> [Information given]
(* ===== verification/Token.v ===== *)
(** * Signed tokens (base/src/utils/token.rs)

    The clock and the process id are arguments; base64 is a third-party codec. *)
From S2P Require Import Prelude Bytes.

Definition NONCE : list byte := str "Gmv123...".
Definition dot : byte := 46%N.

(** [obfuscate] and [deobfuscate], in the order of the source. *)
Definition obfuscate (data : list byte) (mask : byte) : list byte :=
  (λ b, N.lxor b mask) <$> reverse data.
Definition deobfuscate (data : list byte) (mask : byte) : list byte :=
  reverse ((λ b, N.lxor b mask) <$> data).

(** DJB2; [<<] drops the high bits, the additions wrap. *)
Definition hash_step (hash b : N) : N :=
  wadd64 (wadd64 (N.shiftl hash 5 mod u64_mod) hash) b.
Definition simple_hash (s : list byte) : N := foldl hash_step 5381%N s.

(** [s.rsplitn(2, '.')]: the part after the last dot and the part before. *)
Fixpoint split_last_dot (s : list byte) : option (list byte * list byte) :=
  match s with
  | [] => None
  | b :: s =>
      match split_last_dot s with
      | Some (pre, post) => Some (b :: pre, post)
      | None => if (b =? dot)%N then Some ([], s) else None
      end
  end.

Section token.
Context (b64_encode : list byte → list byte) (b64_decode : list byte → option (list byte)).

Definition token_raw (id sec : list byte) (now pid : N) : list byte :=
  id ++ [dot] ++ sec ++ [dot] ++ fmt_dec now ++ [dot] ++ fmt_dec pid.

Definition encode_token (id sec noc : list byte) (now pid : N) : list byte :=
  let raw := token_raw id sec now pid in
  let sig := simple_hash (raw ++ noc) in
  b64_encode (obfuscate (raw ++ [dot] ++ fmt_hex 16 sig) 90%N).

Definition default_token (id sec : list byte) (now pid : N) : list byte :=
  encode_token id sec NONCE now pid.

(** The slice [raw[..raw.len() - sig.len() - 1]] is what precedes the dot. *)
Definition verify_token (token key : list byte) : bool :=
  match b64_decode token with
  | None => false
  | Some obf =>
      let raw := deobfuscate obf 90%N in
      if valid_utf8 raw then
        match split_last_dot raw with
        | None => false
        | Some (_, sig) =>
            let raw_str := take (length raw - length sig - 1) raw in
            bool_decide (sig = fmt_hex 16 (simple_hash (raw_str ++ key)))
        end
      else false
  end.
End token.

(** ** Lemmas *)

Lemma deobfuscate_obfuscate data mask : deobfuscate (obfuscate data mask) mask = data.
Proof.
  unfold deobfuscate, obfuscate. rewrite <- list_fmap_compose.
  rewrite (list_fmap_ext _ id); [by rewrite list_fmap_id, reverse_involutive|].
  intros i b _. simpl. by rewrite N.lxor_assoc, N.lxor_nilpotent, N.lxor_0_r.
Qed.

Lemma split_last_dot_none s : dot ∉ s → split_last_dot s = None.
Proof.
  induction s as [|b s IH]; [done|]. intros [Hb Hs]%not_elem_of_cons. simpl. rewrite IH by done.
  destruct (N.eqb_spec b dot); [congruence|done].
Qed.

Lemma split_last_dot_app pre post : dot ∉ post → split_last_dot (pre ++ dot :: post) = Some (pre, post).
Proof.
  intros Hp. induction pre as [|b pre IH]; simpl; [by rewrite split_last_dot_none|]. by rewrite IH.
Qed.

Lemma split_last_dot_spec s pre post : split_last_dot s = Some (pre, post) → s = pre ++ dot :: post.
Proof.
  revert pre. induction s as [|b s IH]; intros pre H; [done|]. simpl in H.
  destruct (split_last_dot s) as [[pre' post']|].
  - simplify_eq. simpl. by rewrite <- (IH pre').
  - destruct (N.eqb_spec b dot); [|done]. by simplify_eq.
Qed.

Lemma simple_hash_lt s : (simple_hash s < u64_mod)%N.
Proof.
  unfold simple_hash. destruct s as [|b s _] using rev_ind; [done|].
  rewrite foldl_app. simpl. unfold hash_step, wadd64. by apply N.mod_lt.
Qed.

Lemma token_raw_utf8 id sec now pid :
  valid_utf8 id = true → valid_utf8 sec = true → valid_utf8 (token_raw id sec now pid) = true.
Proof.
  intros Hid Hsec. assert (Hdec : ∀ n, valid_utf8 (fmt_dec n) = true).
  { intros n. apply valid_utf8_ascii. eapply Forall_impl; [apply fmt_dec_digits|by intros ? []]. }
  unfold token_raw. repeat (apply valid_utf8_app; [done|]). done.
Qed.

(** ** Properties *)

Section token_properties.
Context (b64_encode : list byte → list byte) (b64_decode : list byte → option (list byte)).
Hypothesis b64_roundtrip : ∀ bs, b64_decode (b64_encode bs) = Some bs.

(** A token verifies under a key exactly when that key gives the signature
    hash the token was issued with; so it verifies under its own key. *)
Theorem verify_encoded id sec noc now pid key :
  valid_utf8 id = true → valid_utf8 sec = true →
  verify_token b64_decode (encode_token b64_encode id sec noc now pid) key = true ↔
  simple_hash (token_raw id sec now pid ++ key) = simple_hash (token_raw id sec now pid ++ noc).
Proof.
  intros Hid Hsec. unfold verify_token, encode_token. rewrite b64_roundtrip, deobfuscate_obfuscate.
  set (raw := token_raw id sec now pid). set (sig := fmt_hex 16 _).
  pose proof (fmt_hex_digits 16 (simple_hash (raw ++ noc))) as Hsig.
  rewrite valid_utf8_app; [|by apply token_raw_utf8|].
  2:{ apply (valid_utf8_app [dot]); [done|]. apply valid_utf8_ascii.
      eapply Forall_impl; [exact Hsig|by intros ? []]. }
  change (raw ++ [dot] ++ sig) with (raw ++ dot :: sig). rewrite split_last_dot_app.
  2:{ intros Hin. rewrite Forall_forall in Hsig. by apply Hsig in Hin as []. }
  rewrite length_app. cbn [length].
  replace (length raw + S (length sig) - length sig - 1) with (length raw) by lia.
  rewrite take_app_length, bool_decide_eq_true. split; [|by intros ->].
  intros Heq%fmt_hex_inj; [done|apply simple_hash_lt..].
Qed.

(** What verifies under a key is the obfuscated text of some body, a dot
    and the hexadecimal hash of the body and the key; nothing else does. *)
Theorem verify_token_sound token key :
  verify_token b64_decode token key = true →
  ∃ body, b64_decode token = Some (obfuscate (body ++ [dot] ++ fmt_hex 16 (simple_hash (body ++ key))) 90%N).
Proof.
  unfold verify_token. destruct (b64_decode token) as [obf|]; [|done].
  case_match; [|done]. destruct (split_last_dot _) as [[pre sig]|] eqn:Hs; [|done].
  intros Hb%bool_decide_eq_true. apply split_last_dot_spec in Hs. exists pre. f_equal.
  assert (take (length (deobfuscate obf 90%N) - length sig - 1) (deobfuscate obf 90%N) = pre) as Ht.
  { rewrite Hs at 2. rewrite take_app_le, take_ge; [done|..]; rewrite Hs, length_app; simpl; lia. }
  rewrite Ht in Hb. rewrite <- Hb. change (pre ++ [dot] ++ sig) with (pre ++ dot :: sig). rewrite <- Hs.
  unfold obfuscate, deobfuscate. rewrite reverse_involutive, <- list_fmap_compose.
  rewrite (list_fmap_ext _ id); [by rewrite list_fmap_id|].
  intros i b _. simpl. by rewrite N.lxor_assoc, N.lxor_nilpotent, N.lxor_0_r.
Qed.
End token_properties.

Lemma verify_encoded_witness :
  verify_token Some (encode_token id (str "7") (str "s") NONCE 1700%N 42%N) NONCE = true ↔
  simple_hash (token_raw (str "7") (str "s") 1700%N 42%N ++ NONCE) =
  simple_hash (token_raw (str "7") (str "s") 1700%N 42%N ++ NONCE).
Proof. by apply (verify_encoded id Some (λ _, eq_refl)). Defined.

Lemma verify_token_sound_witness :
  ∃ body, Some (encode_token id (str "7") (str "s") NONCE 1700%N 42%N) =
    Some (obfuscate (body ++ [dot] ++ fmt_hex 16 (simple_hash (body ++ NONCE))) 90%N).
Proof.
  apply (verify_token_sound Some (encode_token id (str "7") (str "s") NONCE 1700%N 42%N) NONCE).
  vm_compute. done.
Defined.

> [Your task] Copy out each line of the entries that holds "data".

> [Your response]
Definition obfuscate (data : list byte) (mask : byte) : list byte :=
  (λ b, N.lxor b mask) <$> reverse data.
Definition deobfuscate (data : list byte) (mask : byte) : list byte :=
  reverse ((λ b, N.lxor b mask) <$> data).
Lemma deobfuscate_obfuscate data mask : deobfuscate (obfuscate data mask) mask = data.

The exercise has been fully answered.